Only the number is wanted: tally the lines below that contain the word "cells".

• **Stored items**
————

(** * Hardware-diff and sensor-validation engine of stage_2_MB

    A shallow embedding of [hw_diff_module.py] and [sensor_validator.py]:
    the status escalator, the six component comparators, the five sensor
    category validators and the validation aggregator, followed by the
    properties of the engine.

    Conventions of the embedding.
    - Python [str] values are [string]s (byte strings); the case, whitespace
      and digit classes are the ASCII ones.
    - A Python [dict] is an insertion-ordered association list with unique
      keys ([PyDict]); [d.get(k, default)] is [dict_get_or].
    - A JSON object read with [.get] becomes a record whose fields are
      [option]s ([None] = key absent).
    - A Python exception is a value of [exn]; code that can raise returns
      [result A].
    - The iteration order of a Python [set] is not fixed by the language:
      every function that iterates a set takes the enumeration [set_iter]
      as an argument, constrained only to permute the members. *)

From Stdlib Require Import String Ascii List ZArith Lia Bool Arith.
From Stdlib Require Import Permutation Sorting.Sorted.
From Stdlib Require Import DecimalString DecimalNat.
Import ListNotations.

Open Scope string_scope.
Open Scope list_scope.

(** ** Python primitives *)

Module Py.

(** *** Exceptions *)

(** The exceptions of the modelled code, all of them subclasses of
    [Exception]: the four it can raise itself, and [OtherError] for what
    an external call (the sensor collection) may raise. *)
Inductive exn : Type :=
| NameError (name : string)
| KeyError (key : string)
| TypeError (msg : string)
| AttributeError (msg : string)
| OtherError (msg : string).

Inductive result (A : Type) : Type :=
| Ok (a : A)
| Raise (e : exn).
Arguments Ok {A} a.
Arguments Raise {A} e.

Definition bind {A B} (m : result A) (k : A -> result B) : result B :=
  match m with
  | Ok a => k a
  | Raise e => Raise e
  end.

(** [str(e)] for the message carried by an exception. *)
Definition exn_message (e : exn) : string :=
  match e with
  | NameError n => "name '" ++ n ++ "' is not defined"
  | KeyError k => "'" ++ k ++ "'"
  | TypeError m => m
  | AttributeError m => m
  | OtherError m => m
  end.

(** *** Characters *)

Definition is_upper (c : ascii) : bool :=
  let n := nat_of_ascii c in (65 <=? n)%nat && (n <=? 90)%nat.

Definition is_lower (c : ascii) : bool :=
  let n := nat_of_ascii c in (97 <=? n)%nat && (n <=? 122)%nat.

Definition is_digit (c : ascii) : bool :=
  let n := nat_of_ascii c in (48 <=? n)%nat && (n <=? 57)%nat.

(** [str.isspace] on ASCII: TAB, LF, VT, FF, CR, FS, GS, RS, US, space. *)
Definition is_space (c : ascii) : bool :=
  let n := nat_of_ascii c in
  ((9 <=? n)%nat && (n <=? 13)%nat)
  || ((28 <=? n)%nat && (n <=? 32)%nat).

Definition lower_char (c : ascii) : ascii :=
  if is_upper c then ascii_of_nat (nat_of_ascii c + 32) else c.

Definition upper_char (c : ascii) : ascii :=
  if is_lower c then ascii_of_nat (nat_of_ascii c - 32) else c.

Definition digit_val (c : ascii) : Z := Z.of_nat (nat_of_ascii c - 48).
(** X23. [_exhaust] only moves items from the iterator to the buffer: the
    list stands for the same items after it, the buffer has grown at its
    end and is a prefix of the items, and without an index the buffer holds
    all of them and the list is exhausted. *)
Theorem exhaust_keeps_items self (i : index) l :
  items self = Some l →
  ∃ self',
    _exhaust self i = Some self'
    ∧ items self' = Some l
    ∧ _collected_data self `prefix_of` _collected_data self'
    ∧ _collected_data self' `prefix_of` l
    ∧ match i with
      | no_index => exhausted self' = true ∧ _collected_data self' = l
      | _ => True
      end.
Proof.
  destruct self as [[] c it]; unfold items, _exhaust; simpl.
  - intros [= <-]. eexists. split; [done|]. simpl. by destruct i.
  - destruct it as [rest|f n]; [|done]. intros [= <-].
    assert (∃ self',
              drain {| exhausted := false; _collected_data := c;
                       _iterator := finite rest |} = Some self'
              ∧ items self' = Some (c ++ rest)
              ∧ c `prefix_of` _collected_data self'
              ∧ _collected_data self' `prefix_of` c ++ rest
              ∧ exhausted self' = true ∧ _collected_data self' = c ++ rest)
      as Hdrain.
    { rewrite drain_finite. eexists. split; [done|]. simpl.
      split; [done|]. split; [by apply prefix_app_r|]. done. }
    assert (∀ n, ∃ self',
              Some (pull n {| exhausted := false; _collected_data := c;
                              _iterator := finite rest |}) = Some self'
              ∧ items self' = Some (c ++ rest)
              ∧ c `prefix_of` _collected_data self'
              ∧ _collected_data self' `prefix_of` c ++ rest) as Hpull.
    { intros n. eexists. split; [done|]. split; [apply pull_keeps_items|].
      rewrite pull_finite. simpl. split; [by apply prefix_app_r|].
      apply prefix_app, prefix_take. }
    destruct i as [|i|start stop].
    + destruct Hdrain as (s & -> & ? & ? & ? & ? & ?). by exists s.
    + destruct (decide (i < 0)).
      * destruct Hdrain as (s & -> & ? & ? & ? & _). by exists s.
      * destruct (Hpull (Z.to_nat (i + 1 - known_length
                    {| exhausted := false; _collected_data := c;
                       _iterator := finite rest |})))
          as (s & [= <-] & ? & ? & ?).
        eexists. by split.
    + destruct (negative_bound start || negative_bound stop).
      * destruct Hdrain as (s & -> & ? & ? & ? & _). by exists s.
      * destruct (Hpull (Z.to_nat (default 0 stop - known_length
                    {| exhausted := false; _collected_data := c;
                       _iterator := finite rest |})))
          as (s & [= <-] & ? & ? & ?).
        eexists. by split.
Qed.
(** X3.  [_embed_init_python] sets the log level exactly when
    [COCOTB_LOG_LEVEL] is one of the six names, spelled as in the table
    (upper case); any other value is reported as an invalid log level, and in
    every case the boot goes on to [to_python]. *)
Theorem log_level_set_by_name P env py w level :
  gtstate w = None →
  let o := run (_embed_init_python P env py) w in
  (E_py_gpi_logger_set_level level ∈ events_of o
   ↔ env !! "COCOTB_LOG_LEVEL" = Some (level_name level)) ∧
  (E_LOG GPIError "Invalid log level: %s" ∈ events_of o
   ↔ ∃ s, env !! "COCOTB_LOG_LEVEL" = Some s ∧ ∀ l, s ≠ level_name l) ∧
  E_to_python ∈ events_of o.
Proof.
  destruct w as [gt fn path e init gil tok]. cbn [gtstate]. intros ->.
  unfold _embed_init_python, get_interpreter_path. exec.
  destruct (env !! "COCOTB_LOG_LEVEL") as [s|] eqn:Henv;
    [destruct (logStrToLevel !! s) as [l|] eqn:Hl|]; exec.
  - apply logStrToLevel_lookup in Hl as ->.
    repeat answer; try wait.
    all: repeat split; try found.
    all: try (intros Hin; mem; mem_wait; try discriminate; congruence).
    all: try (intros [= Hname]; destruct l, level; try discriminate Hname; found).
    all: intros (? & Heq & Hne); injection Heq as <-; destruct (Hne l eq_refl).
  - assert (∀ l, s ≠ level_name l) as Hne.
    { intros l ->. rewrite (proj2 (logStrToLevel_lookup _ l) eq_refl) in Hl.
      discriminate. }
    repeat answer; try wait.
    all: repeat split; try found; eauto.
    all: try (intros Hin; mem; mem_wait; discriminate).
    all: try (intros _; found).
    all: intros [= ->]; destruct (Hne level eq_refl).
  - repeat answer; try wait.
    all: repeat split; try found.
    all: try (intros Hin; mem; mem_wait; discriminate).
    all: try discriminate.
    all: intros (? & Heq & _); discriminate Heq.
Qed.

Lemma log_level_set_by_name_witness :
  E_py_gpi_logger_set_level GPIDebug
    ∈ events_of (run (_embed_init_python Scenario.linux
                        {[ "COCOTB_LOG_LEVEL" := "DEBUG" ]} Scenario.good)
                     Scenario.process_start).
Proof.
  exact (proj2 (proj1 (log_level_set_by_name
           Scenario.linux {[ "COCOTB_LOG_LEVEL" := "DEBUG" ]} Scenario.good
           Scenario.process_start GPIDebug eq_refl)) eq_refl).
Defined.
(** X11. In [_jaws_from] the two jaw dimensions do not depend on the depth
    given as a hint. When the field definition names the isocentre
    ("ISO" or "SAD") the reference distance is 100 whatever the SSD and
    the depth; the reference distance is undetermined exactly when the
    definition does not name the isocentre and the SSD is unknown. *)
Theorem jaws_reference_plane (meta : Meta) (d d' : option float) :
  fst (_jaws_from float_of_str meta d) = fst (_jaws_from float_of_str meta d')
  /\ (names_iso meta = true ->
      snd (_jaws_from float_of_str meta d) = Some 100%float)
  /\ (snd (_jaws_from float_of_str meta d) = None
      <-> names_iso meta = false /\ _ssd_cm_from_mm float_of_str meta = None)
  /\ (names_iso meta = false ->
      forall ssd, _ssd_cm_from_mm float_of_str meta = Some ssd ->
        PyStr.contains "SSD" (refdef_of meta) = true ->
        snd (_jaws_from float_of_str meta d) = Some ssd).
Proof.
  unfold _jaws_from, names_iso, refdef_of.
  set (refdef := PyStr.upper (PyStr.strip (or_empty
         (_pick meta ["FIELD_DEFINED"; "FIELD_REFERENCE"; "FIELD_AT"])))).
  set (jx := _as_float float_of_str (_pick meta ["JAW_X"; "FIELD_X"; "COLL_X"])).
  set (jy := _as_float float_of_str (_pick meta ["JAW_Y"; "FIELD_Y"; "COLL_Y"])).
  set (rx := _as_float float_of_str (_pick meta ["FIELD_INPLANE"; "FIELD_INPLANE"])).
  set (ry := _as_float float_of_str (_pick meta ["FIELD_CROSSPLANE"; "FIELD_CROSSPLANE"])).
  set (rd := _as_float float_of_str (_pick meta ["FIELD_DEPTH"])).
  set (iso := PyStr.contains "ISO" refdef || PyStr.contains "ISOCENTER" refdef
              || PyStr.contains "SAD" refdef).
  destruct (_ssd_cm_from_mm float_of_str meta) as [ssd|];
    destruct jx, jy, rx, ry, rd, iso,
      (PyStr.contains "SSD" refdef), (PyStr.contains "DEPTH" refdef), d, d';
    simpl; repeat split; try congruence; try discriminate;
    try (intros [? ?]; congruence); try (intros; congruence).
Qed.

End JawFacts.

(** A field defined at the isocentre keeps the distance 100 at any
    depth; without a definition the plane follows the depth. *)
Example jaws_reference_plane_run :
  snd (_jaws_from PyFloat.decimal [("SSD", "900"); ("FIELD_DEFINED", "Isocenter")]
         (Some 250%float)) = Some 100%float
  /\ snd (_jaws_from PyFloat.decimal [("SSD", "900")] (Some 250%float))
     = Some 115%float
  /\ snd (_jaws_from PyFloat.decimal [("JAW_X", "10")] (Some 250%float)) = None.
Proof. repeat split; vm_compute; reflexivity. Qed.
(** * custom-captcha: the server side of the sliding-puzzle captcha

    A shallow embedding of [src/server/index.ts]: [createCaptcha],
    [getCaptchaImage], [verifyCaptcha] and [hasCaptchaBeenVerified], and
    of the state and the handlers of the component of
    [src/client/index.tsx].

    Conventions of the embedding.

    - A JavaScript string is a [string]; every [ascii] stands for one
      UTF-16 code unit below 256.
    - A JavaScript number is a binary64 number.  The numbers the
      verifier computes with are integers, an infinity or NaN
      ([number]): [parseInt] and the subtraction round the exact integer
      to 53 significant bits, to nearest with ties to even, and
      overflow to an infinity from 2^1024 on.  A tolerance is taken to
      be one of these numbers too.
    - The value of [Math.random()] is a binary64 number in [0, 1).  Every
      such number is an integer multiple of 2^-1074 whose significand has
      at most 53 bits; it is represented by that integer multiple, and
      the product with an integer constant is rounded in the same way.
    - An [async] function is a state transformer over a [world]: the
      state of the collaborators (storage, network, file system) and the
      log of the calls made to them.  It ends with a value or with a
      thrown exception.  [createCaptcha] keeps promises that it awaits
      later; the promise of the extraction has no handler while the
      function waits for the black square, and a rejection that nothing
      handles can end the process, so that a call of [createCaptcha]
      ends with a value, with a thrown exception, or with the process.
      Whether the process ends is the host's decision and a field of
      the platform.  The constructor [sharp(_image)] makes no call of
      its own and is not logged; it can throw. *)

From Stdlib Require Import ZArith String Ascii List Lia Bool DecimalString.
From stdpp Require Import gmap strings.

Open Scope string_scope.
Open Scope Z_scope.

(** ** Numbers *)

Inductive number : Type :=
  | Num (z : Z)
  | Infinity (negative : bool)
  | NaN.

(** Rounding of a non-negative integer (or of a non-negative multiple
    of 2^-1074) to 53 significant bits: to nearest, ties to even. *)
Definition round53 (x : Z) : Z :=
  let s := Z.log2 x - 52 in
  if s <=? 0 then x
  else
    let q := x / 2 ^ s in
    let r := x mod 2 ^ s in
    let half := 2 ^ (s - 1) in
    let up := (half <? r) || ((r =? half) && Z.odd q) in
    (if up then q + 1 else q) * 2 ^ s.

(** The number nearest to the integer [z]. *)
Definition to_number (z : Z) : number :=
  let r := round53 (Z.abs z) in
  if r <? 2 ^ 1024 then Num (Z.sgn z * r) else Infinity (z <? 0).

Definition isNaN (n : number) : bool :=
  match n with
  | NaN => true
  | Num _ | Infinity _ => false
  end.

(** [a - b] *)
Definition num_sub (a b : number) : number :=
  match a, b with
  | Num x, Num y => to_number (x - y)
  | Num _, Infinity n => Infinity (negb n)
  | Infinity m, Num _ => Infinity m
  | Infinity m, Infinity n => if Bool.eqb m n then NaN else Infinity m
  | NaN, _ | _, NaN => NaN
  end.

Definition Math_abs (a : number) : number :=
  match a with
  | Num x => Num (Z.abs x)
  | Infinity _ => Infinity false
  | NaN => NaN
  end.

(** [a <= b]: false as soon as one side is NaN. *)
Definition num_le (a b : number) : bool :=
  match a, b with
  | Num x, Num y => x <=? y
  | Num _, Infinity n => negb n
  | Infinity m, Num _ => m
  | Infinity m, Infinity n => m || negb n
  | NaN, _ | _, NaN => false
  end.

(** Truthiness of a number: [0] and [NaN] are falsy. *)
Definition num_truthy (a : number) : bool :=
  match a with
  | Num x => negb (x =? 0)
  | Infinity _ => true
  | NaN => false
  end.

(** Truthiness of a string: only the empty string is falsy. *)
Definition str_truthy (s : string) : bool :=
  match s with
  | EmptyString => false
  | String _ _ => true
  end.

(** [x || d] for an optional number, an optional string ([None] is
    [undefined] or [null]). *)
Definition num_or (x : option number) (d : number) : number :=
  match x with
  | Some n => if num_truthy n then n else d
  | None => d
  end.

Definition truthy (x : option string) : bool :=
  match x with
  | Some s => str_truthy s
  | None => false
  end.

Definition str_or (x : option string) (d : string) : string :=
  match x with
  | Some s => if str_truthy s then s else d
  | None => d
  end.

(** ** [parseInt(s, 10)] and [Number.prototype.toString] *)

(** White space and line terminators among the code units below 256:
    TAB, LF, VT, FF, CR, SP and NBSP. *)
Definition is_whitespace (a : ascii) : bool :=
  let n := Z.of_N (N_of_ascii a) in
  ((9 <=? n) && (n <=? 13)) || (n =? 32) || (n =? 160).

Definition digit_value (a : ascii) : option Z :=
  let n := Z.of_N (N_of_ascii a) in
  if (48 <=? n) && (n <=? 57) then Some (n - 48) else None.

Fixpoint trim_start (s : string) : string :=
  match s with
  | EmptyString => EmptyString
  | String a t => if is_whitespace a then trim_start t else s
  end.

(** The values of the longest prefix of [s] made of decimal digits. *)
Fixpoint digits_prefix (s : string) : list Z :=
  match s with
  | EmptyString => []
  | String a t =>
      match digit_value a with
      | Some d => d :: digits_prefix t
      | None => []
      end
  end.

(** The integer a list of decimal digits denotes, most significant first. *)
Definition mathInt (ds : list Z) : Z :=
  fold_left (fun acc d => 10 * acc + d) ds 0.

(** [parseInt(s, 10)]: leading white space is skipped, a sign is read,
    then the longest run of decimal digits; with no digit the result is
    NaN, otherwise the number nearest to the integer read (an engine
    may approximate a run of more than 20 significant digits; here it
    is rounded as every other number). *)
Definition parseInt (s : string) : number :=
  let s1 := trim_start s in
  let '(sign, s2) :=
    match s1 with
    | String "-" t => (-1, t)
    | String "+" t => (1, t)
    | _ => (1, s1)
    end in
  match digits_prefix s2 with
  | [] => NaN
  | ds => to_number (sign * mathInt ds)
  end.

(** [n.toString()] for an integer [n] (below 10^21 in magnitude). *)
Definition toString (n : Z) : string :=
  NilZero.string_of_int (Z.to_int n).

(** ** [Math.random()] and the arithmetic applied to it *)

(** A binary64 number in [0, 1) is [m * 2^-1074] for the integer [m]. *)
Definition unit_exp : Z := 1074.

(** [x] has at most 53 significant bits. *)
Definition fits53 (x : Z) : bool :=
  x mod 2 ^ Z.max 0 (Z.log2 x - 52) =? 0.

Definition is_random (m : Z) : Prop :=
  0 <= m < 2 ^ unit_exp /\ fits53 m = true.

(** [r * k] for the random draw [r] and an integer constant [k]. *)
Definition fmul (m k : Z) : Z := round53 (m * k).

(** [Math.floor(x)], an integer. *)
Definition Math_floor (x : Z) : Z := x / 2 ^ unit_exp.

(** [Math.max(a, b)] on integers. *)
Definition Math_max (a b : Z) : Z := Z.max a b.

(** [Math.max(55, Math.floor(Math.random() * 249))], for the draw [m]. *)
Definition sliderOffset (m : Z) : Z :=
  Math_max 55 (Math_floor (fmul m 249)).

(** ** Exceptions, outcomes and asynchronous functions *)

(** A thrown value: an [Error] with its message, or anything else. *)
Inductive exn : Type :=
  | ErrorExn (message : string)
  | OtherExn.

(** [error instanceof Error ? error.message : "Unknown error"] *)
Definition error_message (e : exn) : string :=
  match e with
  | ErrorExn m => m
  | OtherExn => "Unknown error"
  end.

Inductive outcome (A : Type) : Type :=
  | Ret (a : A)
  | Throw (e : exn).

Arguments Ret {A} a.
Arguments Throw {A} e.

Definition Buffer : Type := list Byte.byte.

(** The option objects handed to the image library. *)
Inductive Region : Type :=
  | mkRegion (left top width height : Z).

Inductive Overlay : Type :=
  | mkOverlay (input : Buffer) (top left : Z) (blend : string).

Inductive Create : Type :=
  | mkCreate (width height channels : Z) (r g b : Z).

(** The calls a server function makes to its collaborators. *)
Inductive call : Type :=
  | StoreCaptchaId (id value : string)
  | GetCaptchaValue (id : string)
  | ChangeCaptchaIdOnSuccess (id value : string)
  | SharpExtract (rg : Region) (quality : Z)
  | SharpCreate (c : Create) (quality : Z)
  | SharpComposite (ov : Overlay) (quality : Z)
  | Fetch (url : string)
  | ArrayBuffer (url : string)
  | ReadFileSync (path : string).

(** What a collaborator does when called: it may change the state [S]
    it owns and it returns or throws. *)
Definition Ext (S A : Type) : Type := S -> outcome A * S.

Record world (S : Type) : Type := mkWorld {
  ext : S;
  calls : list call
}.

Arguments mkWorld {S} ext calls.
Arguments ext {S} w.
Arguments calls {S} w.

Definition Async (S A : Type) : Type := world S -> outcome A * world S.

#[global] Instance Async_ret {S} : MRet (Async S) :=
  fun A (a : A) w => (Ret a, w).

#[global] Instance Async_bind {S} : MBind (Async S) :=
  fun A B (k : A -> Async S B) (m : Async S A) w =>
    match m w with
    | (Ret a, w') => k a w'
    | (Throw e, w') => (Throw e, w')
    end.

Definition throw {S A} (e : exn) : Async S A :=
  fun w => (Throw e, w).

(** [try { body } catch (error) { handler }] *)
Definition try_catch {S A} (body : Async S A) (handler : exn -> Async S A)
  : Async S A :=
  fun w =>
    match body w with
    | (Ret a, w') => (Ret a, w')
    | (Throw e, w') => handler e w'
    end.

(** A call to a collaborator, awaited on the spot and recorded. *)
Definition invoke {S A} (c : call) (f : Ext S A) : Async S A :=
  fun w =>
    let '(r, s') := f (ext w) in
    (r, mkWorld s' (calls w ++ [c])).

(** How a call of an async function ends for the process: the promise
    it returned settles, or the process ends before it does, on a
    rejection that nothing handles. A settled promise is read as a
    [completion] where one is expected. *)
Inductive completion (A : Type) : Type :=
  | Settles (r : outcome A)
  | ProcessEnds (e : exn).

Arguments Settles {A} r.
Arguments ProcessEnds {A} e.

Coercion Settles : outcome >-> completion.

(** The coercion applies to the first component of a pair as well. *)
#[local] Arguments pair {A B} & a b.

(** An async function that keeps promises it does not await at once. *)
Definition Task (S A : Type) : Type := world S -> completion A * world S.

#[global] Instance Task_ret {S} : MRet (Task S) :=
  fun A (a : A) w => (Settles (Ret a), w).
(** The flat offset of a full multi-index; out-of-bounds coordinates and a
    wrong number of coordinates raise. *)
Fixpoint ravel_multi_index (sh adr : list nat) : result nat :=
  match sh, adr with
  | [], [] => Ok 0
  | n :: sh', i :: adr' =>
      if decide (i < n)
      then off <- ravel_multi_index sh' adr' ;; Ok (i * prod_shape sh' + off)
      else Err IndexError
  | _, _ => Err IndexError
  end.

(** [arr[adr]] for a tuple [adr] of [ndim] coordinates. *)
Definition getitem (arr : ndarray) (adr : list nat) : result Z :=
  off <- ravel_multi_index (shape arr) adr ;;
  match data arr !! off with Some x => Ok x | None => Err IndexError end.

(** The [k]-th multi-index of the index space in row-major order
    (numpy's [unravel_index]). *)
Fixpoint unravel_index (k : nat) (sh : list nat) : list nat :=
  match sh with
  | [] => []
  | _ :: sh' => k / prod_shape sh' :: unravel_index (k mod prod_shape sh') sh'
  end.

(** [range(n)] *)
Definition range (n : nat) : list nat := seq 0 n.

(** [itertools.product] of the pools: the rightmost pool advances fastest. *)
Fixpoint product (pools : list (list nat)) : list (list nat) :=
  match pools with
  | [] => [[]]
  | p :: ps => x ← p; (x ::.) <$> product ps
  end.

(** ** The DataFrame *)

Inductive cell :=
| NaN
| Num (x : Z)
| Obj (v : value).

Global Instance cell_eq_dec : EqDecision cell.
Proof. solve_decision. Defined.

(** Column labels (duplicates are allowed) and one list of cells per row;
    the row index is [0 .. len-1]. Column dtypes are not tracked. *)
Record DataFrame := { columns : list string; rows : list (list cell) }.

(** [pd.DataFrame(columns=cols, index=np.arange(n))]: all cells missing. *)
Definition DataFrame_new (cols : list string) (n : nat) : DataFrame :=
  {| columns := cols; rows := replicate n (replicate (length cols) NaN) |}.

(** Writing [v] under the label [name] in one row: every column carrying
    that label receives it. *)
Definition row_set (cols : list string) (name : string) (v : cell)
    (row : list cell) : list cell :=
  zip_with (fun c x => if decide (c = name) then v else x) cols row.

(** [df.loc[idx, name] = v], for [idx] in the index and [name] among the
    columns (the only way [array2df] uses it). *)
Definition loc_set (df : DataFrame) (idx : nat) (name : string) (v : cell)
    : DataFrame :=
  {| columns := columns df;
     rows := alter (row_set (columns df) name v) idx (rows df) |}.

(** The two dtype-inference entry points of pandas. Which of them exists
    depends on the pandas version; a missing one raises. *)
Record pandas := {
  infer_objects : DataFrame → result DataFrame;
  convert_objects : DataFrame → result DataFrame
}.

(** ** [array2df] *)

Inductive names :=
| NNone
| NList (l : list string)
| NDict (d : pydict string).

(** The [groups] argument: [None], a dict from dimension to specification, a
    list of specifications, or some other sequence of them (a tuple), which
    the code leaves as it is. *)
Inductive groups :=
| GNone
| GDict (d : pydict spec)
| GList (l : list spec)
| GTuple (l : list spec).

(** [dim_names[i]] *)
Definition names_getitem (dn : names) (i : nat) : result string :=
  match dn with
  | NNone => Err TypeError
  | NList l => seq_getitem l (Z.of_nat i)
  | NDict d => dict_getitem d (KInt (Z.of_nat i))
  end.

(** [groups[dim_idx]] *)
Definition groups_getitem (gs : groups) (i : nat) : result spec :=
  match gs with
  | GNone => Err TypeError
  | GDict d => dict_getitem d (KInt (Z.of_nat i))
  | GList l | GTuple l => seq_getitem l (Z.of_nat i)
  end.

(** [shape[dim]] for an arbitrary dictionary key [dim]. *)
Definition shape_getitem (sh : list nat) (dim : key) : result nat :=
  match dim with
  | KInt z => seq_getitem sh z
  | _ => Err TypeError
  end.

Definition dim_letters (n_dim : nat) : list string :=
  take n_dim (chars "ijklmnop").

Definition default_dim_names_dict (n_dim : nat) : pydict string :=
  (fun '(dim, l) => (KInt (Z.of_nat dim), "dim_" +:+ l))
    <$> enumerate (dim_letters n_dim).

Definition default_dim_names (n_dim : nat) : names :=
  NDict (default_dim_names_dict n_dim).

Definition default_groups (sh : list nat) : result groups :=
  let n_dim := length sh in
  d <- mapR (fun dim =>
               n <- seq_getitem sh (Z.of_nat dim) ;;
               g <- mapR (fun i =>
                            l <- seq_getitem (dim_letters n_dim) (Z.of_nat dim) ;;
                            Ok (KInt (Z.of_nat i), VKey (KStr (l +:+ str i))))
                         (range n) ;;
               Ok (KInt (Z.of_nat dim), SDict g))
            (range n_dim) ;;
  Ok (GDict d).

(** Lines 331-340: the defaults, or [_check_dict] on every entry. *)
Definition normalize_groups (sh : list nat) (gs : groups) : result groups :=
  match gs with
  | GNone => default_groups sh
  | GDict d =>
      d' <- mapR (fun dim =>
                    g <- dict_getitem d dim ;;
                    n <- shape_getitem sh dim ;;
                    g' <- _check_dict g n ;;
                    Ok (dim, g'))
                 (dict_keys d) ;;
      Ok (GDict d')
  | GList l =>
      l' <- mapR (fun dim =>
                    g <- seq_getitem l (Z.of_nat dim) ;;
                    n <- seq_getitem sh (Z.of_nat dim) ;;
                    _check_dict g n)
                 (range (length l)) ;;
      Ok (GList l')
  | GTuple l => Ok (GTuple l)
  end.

————

• **TASK RESPONSE**
2